Gravity systems are piped

@ September 12, 2009 8:47 AM in Gravity Hot Water

with a 2 pipe direct return arrangement. This means the first radiator to get water is also the first back to the boiler. Like electricity, water takes the path of least resistance which means you wont be getting much flow to the furthest radiators. There are several ways of dealing with this. First you can replace the radiator valves with thermostatic radiator valves. This is the best option because it gives each room its own setpoint but can be expensive. Second ,you can reverse the returns by following your return from the boiler to the first radiator T, Remove that piping and plug the T, now follow the return to the end and break out the last 90, replace with a T and run copper back to the boiler, copper size is one half diameter then drop one pipe size(2-1/2 =1") now your first radiator to get water will be the last back. This also can be backbreaking and a pain if the returns are in crawl spaces ect. If you can weld, a threadolet can make this easy. I have also seen orfice disk put in each radiator valve, but I have never done this. Your air vents are fine. Hope this helps.

I didnt look close enough

@ September 10, 2009 9:09 PM in Boiler or piping issues

At first it looked like the auto fill was going into the back of the pump. When you pump toward the exp tank, you move water with a negative pressure and piping into the back of the pump where the pressure drop can fool the feed valve into letting in a little water, but you didnt do that, my mistake. The  zone valves on the supply will stop hot water from migrating by gravity to zones that are not open. The way it is now, no matter what zone calls for a boiler start, hot water will travel by gravity into some of the other zones. It isnt always noticeable but it can overheat other zones.

Nice looking copper job

@ September 9, 2009 1:21 PM in Boiler or piping issues

But here are a few ideas for next time, if you dont mind me saying. Move your pump to the supply side pumping away from the expansion tank. Dans book 'Pumping Away' will explain why. Move your zone valves to  the supply and you wont need flow valves. The way you have it now you may blow the relief valve because you are piped into the back of the pump with your auto fill. You can skip the air separator, The boiler is your best separator where you have the air vent, just put aT there and pipe the bullnose to the exp tank. You have 4 zone valves there. You need to control the flow through each valve, get a copy of Caleffi idronics 5 and figure your best option. Flat curve pump, Pressure bypass, ECM Pump. Those are the basic things, There are other points that will be made here that are debatable such as boiler protection so I will skip it. Your workmanship is neat and the job looks nice. I am not trying to be a prick here, just pointing out things that will help you in the future.

That sounds better

@ September 9, 2009 9:37 AM in I didn't think they could do it

I thought they were using a lambda sensor. These boilers are so close to the upper end of squeezing out every btu that its at the point that one service call on these things will wipe out any fuels savings for the next 2 years. So dependability is a major issue now, more so than another 1% efficiency. 
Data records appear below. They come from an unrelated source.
Lemma generate_pdf_report_pages (results : site_results) (report : openai_result)
    (path : string) (done : unit) :
  generate_pdf_report results report path = inr done -> sr_pages results <> [].
Proof.
  intros Hpdf Hpages.
  rewrite (generate_pdf_report_no_pages results report path Hpages) in Hpdf.
  discriminate.
Qed.

End Route.

(** Every answer of the route that reports a finished audit comes from
    a body that is an object with a URL that is a string and not empty
    and a depth that converts; it counts the pages that the crawl of the
    URL (with [https://] put in front when it has no scheme) returned,
    at least one and at most 50; the site score lies between 25 and 100;
    the answer says that an AI analysis is there, whatever the report
    generation gave; and the download link names the report of this
    audit. *)
Theorem audit_website_answered
    `{W : Web} `{H : Html} `{T : Text} `{L : Llm} `{S : Server}
    (request : result json) (summary : audit_summary) :
  audit_website request = Answered summary ->
  exists fields url depth pages results,
    request = inr (JObject fields) /\
    dict_get "url" fields = Some (JString url) /\ url <> "" /\
    depth_of fields = inr depth /\
    crawl_site depth (normalize_start url) = inr pages /\
    calculate_scores pages = inr results /\
    as_site_score summary = sr_site_score results /\
    as_total_pages summary = count_of pages /\
    1 <= as_total_pages summary <= 50 /\
    25 <= as_site_score summary <= 100 /\
    as_has_ai_analysis summary = true /\
    as_download_url summary
      = "/download/llm_seo_report_" +:+ as_report_id summary +:+ ".pdf".
Proof.
  unfold audit_website. intros Hanswer.
  destruct request as [e|body]; [discriminate|].
  destruct (body_cases body) as [[fields ->]|Hbody];
    [|rewrite (audit_website_try_no_dict body Hbody) in Hanswer; discriminate].
  destruct (depth_of fields) as [e|depth] eqn:Hdepth;
    [rewrite (audit_website_try_depth fields e Hdepth) in Hanswer; discriminate|].
  destruct (url_cases fields) as [Hnone|[(url & Hurl & Hne)|[Htruth Hother]]].
  { rewrite (audit_website_try_no_url fields depth Hnone Hdepth) in Hanswer.
    discriminate. }
  2: { rewrite (audit_website_try_not_str fields depth Htruth Hother Hdepth) in Hanswer.
       discriminate. }
  rewrite (audit_website_try_crawl fields url depth Hurl Hne Hdepth) in Hanswer.
  destruct (crawl_site depth (normalize_start url)) as [e|pages] eqn:Hpages;
    [discriminate|].
  cbn [bind] in Hanswer.
  destruct (calculate_scores pages) as [e|results] eqn:Hscores; [discriminate|].
  cbn [bind] in Hanswer.
  destruct (generate_pdf_report _ _ _) as [e|done] eqn:Hpdf; [discriminate|].
  cbn [bind ret] in Hanswer. injection Hanswer as <-.
  exists fields, url, depth, pages, results.
  cbn [as_site_score as_total_pages as_has_ai_analysis as_download_url as_report_id].
  pose proof (calculate_scores_length pages results Hscores) as Hlen.
  assert (Hcount : count_of (sr_pages results) = count_of pages)
    by (unfold count_of; now rewrite Hlen).
  pose proof (crawl_site_count depth (normalize_start url) pages Hpages) as Hcap.
  pose proof (generate_pdf_report_pages _ _ _ _ Hpdf) as Hsome.
  assert (Hpos : 1 <= count_of pages).
  { rewrite <- Hcount. unfold count_of. destruct (sr_pages results); [contradiction|].
    simpl. lia. }
  rewrite Hcount. split_and!; auto; try lia.
  - unfold url_of in Hurl. destruct (dict_get "url" fields) as [v|]; [|discriminate].
    simpl in Hurl. now subst.
  - destruct (site_score_between _ results Hscores) as [[Hnil _]|[_ Hrange]];
      [|apply Hrange]. subst pages. unfold count_of in Hpos. simpl in Hpos. lia.
  - destruct (site_score_between _ results Hscores) as [[Hnil _]|[_ Hrange]];
      [|apply Hrange]. subst pages. unfold count_of in Hpos. simpl in Hpos. lia.
Qed.

(** The route answers 400 exactly when the body is an object, its depth
    converts (or is left out) and its URL has no truth: it is left out
    or is [null], [false], [0], [0.0], the empty string, the empty list
    or the empty object.  The message is then that the URL is required.
    The depth is converted before the URL is looked at, so a body with a
    depth that does not convert is not answered with 400 even when it has
    no URL. *)
Theorem audit_website_url_required
    `{W : Web} `{H : Html} `{T : Text} `{L : Llm} `{S : Server}
    (request : result json) (error : string) :
  (audit_website request = Refused 400 error <->
   error = "URL is required" /\
   exists fields depth,
     request = inr (JObject fields) /\ depth_of fields = inr depth /\
     truth (url_of fields) = false) /\
  (forall v, truth v = false <->
     v = JNull \/ v = JBool false \/ v = JInt 0 \/ (exists den, v = JFloat 0 den)
     \/ v = JString "" \/ v = JArray [] \/ v = JObject []).
Proof.
  split; [|exact truth_false].
  unfold audit_website. split.
  - intros Hanswer.
    destruct request as [e|body]; [discriminate|].
    destruct (body_cases body) as [[fields ->]|Hbody];
      [|rewrite (audit_website_try_no_dict body Hbody) in Hanswer; discriminate].
    destruct (depth_of fields) as [e|depth] eqn:Hdepth;
      [rewrite (audit_website_try_depth fields e Hdepth) in Hanswer; discriminate|].
    destruct (url_cases fields) as [Hnone|[(url & Hurl & Hne)|[Htruth Hother]]].
    + rewrite (audit_website_try_no_url fields depth Hnone Hdepth) in Hanswer.
      injection Hanswer as <-. split; [reflexivity|]. now exists fields, depth.
    + rewrite (audit_website_try_crawl fields url depth Hurl Hne Hdepth) in Hanswer.
      destruct (crawl_site _ _) as [e|pages]; [discriminate|]. cbn [bind] in Hanswer.
      destruct (calculate_scores _) as [e|results]; [discriminate|].
      cbn [bind] in Hanswer.
      destruct (generate_pdf_report _ _ _) as [e|[]]; discriminate.
    + rewrite (audit_website_try_not_str fields depth Htruth Hother Hdepth) in Hanswer.
      discriminate.
  - intros (-> & fields & depth & -> & Hdepth & Hurl).
    now rewrite (audit_website_try_no_url fields depth Hurl Hdepth).
Qed.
Oxygen sensors are not that amazing

@ September 9, 2009 7:32 AM in I didn't think they could do it

or new. I was going to close the injection loop on my bike this year with a with wide band O2 sensors and ecm because it supposedly keeps the bike at peak all the time. I went to a bike shop in MD who specializes in these things and ask about how well they work. He went to the trash can right in front of me and said here... its the eighth one we removed this year.  It is really something you have to look at and decide how much more efficiency you are going to get compared to the cost of the sensors when they fail. Will it really be cost effective. Probably not.  But I guess you could say the same for a pilot over electric ignition. It will probably happen anyway.
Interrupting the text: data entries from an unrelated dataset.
(** So is a candidate [k + 1] blocks ahead. *)
Lemma reach_later_block (qn r0 : Z) :
  start <= qn * M wheel + r0 -> In r0 (residues wheel) ->
  forall (k : nat) q rest,
    qn = q + 1 + Z.of_nat k ->
    exists l g',
      emits cand_next (at_loop q rest) l g' /\ In (qn * M wheel + r0) l.
Proof.
  intros Hge Hin. induction k as [| k IHk]; intros q rest Hq;
    induction rest as [| r rest IHrest];
    try (apply reach_cons, IHrest); apply reach_nil.
  - replace (q + 1) with qn by lia. apply reach_in_block; assumption.
  - apply IHk. lia.
Qed.

Lemma reach_from_fresh (n : Z) :
  wheel_ok wheel ->
  start <= n -> In (n mod M wheel) (residues wheel) ->
  exists l g',
    emits cand_next (candidate_stream wheel start) l g' /\ In n l.
Proof.
  intros Hok Hge Hin.
  pose proof (residue_range wheel Hok _ Hin) as Hr.
  assert (HM : 0 < M wheel) by lia.
  assert (Hn : n = n / M wheel * M wheel + n mod M wheel).
  { rewrite Z.mul_comm. apply Z.div_mod. lia. }
  assert (Hq : start / M wheel <= n / M wheel)
    by (apply Z.div_le_mono; lia).
  assert (Hfrom : exists l g',
             emits cand_next (at_loop (start / M wheel) (residues wheel)) l g'
             /\ In (n / M wheel * M wheel + n mod M wheel) l).
  { destruct (Z.eq_dec (start / M wheel) (n / M wheel)) as [E | Hne].
    - rewrite E. apply reach_in_block; [lia | exact Hin].
    - apply reach_later_block
        with (k := Z.to_nat (n / M wheel - start / M wheel - 1));
        [lia | exact Hin | lia]. }
  rewrite <- Hn in Hfrom.
  destruct Hfrom as (l & g' & Hem & Hl).
  refine (emits_skip _ _ _ _ _ _ Hem Hl).
  intros fuel m g H. exists fuel.
  unfold cand_next in *. cbn in *.
  rewrite floordiv_ret by lia. exact H.
Qed.

End CandidateReach.

(** C5: for every wheel whose residues ascend strictly inside [0, M), as
    the data model has them and as [build_wheel] returns them for every
    rule list, and every integer [start], the values of
    [candidate_stream(wheel, start)] are strictly increasing, each is at
    least [start] with its residue modulo [M] among the wheel's residues,
    and every integer with these two properties is among the values
    yielded. *)
Theorem candidate_stream_exact :
  (forall (wheel : Wheel) (start : Z),
      wheel_ok wheel ->
      (forall (l : list Z) (g : cand_gen),
          emits cand_next (candidate_stream wheel start) l g ->
          StronglySorted Z.lt l /\
          Forall
            (fun n => start <= n /\ In (n mod M wheel) (residues wheel)) l)
      /\
      (forall n : Z,
          start <= n -> In (n mod M wheel) (residues wheel) ->
          exists (l : list Z) (g : cand_gen),
            emits cand_next (candidate_stream wheel start) l g /\ In n l))
  /\
  (forall rules : list ForbiddenCongruence,
      exists wheel : Wheel, build_wheel rules = Ret wheel /\ wheel_ok wheel).
Proof.
  split.
  - intros wheel start Hok. split.
    + intros l g Hem.
      destruct (emits_ok wheel start Hok _ _ _ Hem (cand_state_fresh _ _))
        as (Hs & Hall & _).
      split; assumption.
    + intros n Hge Hin. apply reach_from_fresh; assumption.
  - intros rules. eexists. split; [apply build_wheel_ret | apply survivors_ok].
Qed.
Siggy wrote a good article

@ September 7, 2009 8:02 AM in radiant heat with no insulation under slab

on this subject a while ago in PM magazine. He gave the formula and the math. Using 2 inches of poly board instead of 1 had a payback in 3 years. The loss was quite substantial. I have to buy that disk of his articles as they are then searchable.

Go to the shop

@ September 6, 2009 8:34 PM in Reaching out for help:

link at the top of the page.

The problem with space heating with solar

@ September 6, 2009 7:20 PM in solar assisted radiant floor vs. forced air efficiency savings comparison

is the storage. I had my roof laid out for 5- 20 tube vac panels. I originally installed 2 panels for domestic and have been studying the weather. The 2 panels do really well in the spring ,summer and fall but it is not uncommon to go 3 weeks without sun in winter. I heat the home with Geothermal HP w/w and have come to the conclusion I would be better off using the rest of my roof for PV panels and bank that electric in the grid. Its hard to compete with PV when you can use the grid for storage for free. Solar tanks are expensive and you still have a very limited time you can store. It would be great if we could collect our solar in the summer and save it till winter( and they are doing that with ground store systems) but for now those system are unrealistic. 

Prestige is an excellent

@ September 4, 2009 6:44 AM in Smallest Mod-Con w/Integral DHW?

boiler.  It is my favorite modcon. But stay away from the mini smart tank, I have one in my shop and it isn't even good for that. Its takes way to long from the time you start to using water until you reach a steady state. HOT.......WARM........COLD.........WARM    HOT. The Excellence works much better because it has storage and gives the unit time to get up to temp. Also it is a tank in tank design not just a coil in a tube. Unfortunatly it is only available in the 110.  The 60 would be the ideal unit and maybe a tankless for domestic.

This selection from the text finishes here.